为了排除某些因素对PCR结果的影响，PCR实验需要对照实验。PCR的阳性对照是Marker，推测PCR产物长度，判断PCR产物是否是目的片段。PCR的阴性对照是PCR的空白管，除了模板不加之外，其成分与其他管一样，证明没有其他模板污染。下面让我们一起来看看PCR和凝胶电泳实验结果常见的问题及原因分析吧！
 

　　一、耗材选择不当对实验结果造成很大的影响
 

　　PCR耗材一般都是聚丙烯(PP)材质，因其为生物学惰性材料，表面不易于粘附生物分子，且有着良好的化学耐性，及温度耐受性。这些材料通常会与试剂或者样品直接接触，因而在生产制备过程中需要选用高质量的材料和良好的加工工艺。
 

　　PCR管的体积大多数都可以满足PCR反应要求。但是在满足实验要求的基础上，优先推荐选用低容管。因为低容反应管有着较小的上方空间，可提高热传导率并降低蒸发。而且在加样时，需要避免加样过量或过少。
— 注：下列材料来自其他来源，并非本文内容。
(* ===== verification/KeyRecOps.v ===== *)
(** * Search, insertion and deletion in a key page

    The recursive operations of librdb/src/keyrec.cpp refine those of
    AvlTree.v. *)
From S2P Require Import Prelude DbStruct KeyRec AvlTree KeyRecRepr.
Import KeyRecords.

(** ** Keys *)

(** [ki] holds the key [k]. *)
Definition ki_is (ki : key_info) (k : bytes) : Prop :=
  ki_klen ki = zlen k /\ zlen k <= MAX_KEY_LENGTH /\ zlen (ki_key ki) = MAX_KEY_LENGTH /\
  take (length k) (ki_key ki) = k.

Lemma memcmp_take a b n : (n <= length a)%nat -> (n <= length b)%nat ->
  memcmp a b n = Val (lexcmp (take n a) (take n b)).
Proof.
  revert a b. induction n as [|n IH]; intros [|x a] [|y b]; simpl; try done; try lia.
  intros Ha Hb. destruct (_ =? _); [|done]. apply IH; lia.
Qed.

Lemma keycmp_ok ki k rec k' v' : ki_is ki k -> rec_is rec k' v' ->
  keycmp ki rec = Val (kcmp k k').
Proof.
  intros (Hkl & Hmax & Hlen & Hk) (_ & Hkl' & Hlen' & Hk' & _).
  unfold keycmp, kcmp, MAX_KEY_LENGTH, zlen in *. rewrite Hkl, Hkl'.
  destruct (Z.eqb_spec (Z.of_nat (length k) - Z.of_nat (length k')) 0); [|done].
  rewrite Nat2Z.id. rewrite memcmp_take by lia. rewrite Hk.
  replace (length k) with (length k') by lia. by rewrite Hk'.
Qed.

Lemma memcpy_take dst src (k : bytes) :
  take (length k) src = k -> zlen k <= zlen dst -> zlen k <= zlen src ->
  exists d, memcpy dst src (zlen k) = Val d /\ zlen d = zlen dst /\ take (length k) d = k.
Proof.
  intros Hk Hd Hs. unfold memcpy, zlen in *. rewrite decide_True by lia.
  rewrite Nat2Z.id, Hk. eexists. split; [reflexivity|]. split.
  - rewrite length_app, length_drop. lia.
  - by rewrite take_app_length.
Qed.

(** ** Free slots *)
Definition free_slot (kp : key_page) : option Z :=
  let i := getFree kp in if i <? 0 then None else Some i.

Lemma getFree_from_ok ks i : 0 <= i -> i + zlen ks <= 32767 ->
  (getFree_from ks i = -1 /\ Forall (fun r => kr_flags r <> KEY_FREE) ks) \/
  (exists n r, getFree_from ks i = i + Z.of_nat n /\ ks !! n = Some r /\ kr_flags r = KEY_FREE).
Proof.
  revert i. induction ks as [|r ks IH]; intros i Hi Hl; simpl; [left; auto|].
  unfold zlen in *. simpl in Hl.
  destruct (Z.eqb_spec (kr_flags r) KEY_FREE) as [E|E].
  - right. exists O, r. rewrite wrapS_id by (try done; simpl (2 ^ (16 - 1)); lia).
    split; [lia|done].
  - destruct (IH (i + 1)) as [[-> Hf]|(n & r' & -> & Hn & Hr)]; [lia..|left; auto|].
    right. exists (S n), r'. split; [lia|done].
Qed.

Lemma free_slot_Some kp i : zlen (kp_keys kp) <= 32767 -> free_slot kp = Some i ->
  getFree kp = i /\ 0 <= i /\ exists r, zget (kp_keys kp) i = Some r /\ kr_flags r = KEY_FREE.
Proof.
  unfold free_slot, getFree. intros Hl Hs.
  destruct (getFree_from_ok (kp_keys kp) 0) as [[E _]|(n & r & E & Hn & Hr)]; [lia|lia| |].
  - by rewrite E in Hs.
  - rewrite E in *. destruct (Z.ltb_spec (0 + Z.of_nat n) 0); [lia|]. simplify_eq.
    split_and!; [done|lia|]. exists r. split; [|done]. unfold zget.
    rewrite decide_True by lia. by replace (Z.to_nat (0 + Z.of_nat n)) with n by lia.
Qed.

Lemma free_slot_None kp : zlen (kp_keys kp) <= 32767 -> free_slot kp = None ->
  getFree kp = -1 /\ Forall (fun r => kr_flags r <> KEY_FREE) (kp_keys kp).
Proof.
  unfold free_slot, getFree. intros Hl Hs.
  destruct (getFree_from_ok (kp_keys kp) 0) as [[E ?]|(n & r & E & Hn & Hr)]; [lia|lia| |].
  - done.
  - rewrite E in *. by destruct (Z.ltb_spec (0 + Z.of_nat n) 0); [lia|].
Qed.

(** A used slot is not free. *)
Lemma free_slot_not_used kp x t i : zlen (kp_keys kp) <= 32767 ->
  repr (kp_keys kp) x t -> free_slot kp = Some i -> i ∉ indices t.
Proof.
  intros Hl Hr (_ & _ & r & Hi & Hf)%free_slot_Some Hin; [|done].
  destruct (repr_inuse _ _ _ _ Hr Hin) as (r' & Hi' & Hu). rewrite Hi in Hi'.
  simplify_eq. by rewrite Hf in Hu.
Qed.

Lemma getKeyRecord_ok kp ki k i :
  ki_is ki k -> zlen (kp_keys kp) <= 32767 -> 0 <= kp_vcount kp < 32767 ->
  free_slot kp = Some i ->
  exists kp', getKeyRecord kp ki = Val (i, kp') /\
    repr (kp_keys kp') i (Node Leaf i k (ki_voff ki) Leaf) /\ frame 1 [i] kp kp'.
Proof.
  intros (Hkl & Hmax & Hlen & Hk) Hl Hvc Hs.
  destruct (free_slot_Some _ _ Hl Hs) as (Hg & Hi & r & Hr & Hf).
  unfold getKeyRecord. rewrite Hg. destruct (Z.ltb_spec i 0); [lia|].
  unfold MAX_KEY_LENGTH in *. rewrite Hkl.
  destruct (memcpy_take (kr_key InitKeyRecord) (ki_key ki) k Hk) as (key & -> & Hkl' & Hk').
  { change (zlen (kr_key InitKeyRecord)) with 48. lia. } { lia. } cbn [obind].
  rewrite (wrapS_id 16) by (try done; unfold zlen in *; simpl (2 ^ (16 - 1)); lia).
  match goal with |- context [kp_set kp i ?x] =>
    destruct (kp_set_ok kp i r x Hr) as (kp1 & -> & Hr1 & Hf1) end. cbn [obind].
  eexists. split; [reflexivity|]. simpl kp_keys. split.
  - split; [done|]. eexists. split; [exact Hr1|]. by repeat split.
  - destruct Hf1 as (Hm & Hv & Hz & Hfr).
    split; [exact Hm|]. split; [|by split].
    simpl. rewrite wrapS_id; [lia|done|simpl (2 ^ (16 - 1)); lia].
Qed.

Lemma getKeyRecord_None kp ki : zlen (kp_keys kp) <= 32767 ->
  free_slot kp = None -> getKeyRecord kp ki = Val (-1, kp).
Proof. intros Hl Hs. unfold getKeyRecord. by destruct (free_slot_None _ Hl Hs) as [-> _]. Qed.

Lemma freeKeyRecord_ok kp i r : zget (kp_keys kp) i = Some r -> 0 < kp_vcount kp <= 32767 ->
  exists kp', freeKeyRecord kp i = Val kp' /\ zget (kp_keys kp') i = Some InitKeyRecord /\
    frame (-1) [i] kp kp'.
Proof.
  intros Hr Hvc. pose proof (zget_Some _ _ _ Hr) as Hi. unfold freeKeyRecord.
  rewrite bool_decide_true by done. cbn [ASSERT obind].
  destruct (kp_set_ok kp i r InitKeyRecord Hr) as (kp1 & -> & Hr1 & Hf1). cbn [obind].
  eexists. split; [reflexivity|]. split; [exact Hr1|].
  destruct Hf1 as (Hm & Hv & Hz & Hfr). split; [exact Hm|]. split; [|by split].
  simpl. rewrite wrapS_id; [lia|done|simpl (2 ^ (16 - 1)); lia].
Qed.

(** ** After an operation on a subtree

    The node gets the new subtree, its height is brought up to date and it is
    rebalanced. *)
Lemma rebuild_left kp kp1 l i k v r l' x dv js :
  unode (kp_keys kp) l i k v r -> frame dv js kp kp1 -> repr (kp_keys kp1) x l' ->
  i ∉ js -> (forall j, j ∈ indices r -> j ∉ js) ->
  NoDup (indices (Node l' i k v r)) -> tsize (Node l' i k v r) <= 127 ->
  exists kp2 h kp3 x' kp4, set_LEFT_OF kp1 i x = Val kp2 /\ height kp2 i = Val (h, kp3) /\
    balanceTree kp3 i = Val (x', kp4) /\ repr (kp_keys kp4) x' (t_balance (Node l' i k v r)) /\
    frame 0 (indices (Node l' i k v r)) kp1 kp4.
Proof.
  intros (rec & Hrec & Hk & Hl & Hr) Hf Hx Hi Hjs Hnd Hsz.
  pose proof (NoDup_node_inv _ _ _ _ _ Hnd) as (Hi' & _). rewrite elem_of_app in Hi'.
  rewrite <- (frame_zget _ _ _ _ _ Hf Hi) in Hrec.
  destruct (set_LEFT_OF_ok _ _ _ x Hrec) as (kp2 & -> & Hrec2 & Hf2).
  assert (unode (kp_keys kp2) l' i k v r) as Hu.
  { eexists. split_and!; [exact Hrec2|exact Hk|..].
    - eapply repr_frame; [exact Hf2| |exact Hx]. set_solver.
    - eapply repr_frame; [exact Hf2| |eapply repr_frame; [exact Hf|done|done]]. set_solver. }
  destruct (height_balance_ok _ _ _ _ _ _ Hu Hnd Hsz) as (h & kp3 & x' & kp4 & ? & ? & ? & Hf4).
  do 5 eexists. split_and!; try done.
  eapply frame_step; [exact Hf2|exact Hf4|slots|slots].
Qed.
过量会导致热传导率下降，溢出及交叉污染，而加样过少可能会造成样品蒸发损失。
 

　　二、假阴性(无扩增产物)——现象：阳性对照有条带，而样品则无
 

　　原因：模板含有抑制物，含量低；缓冲液(Buffer)对样品不合适；引物设计不当或者发生降解；反应条件：退火温度太高，延伸时间太短。
 

　　对策：纯化模板或者使用试剂盒提取模板DNA或加大模板的用量；更换Buffer或调整浓度；重新设计引物(避免链间二聚体和链内二级结构)或者换一管新引物；降低退火温度、延长延伸时间。
 

　　三、非特异性扩增——条带与预计的大小不一致或者非特异性扩增带
 

　　原因：引物的特异性不强、提取模板DNA中可能会有非靶基因性同源序列；模板或引物浓度过高；酶量过多；Mg2+浓度偏高；退火温度偏低；循环次数过多。
 

　　对策：重新设计引物；适当降低模板或引物浓度；适当减少酶量；降低镁离子浓度；适当提高退火温度则减少与同源性非靶DNA的互补程度；减少循环次数。四、拖尾——产物在凝胶上呈模糊不清状态(弥散)
 

　　原因：模板不纯；引物浓度不够优化；Buffer不合适；退火温度偏低；酶量过多；dNTP、Mg2+浓度偏高；循环次数过多。
 

　　对策：纯化模板；对引物进行梯度稀释；更换Buffer；适当提高退火温度；适量用酶；适当降低dNTP和镁离子的浓度；减少循环次数。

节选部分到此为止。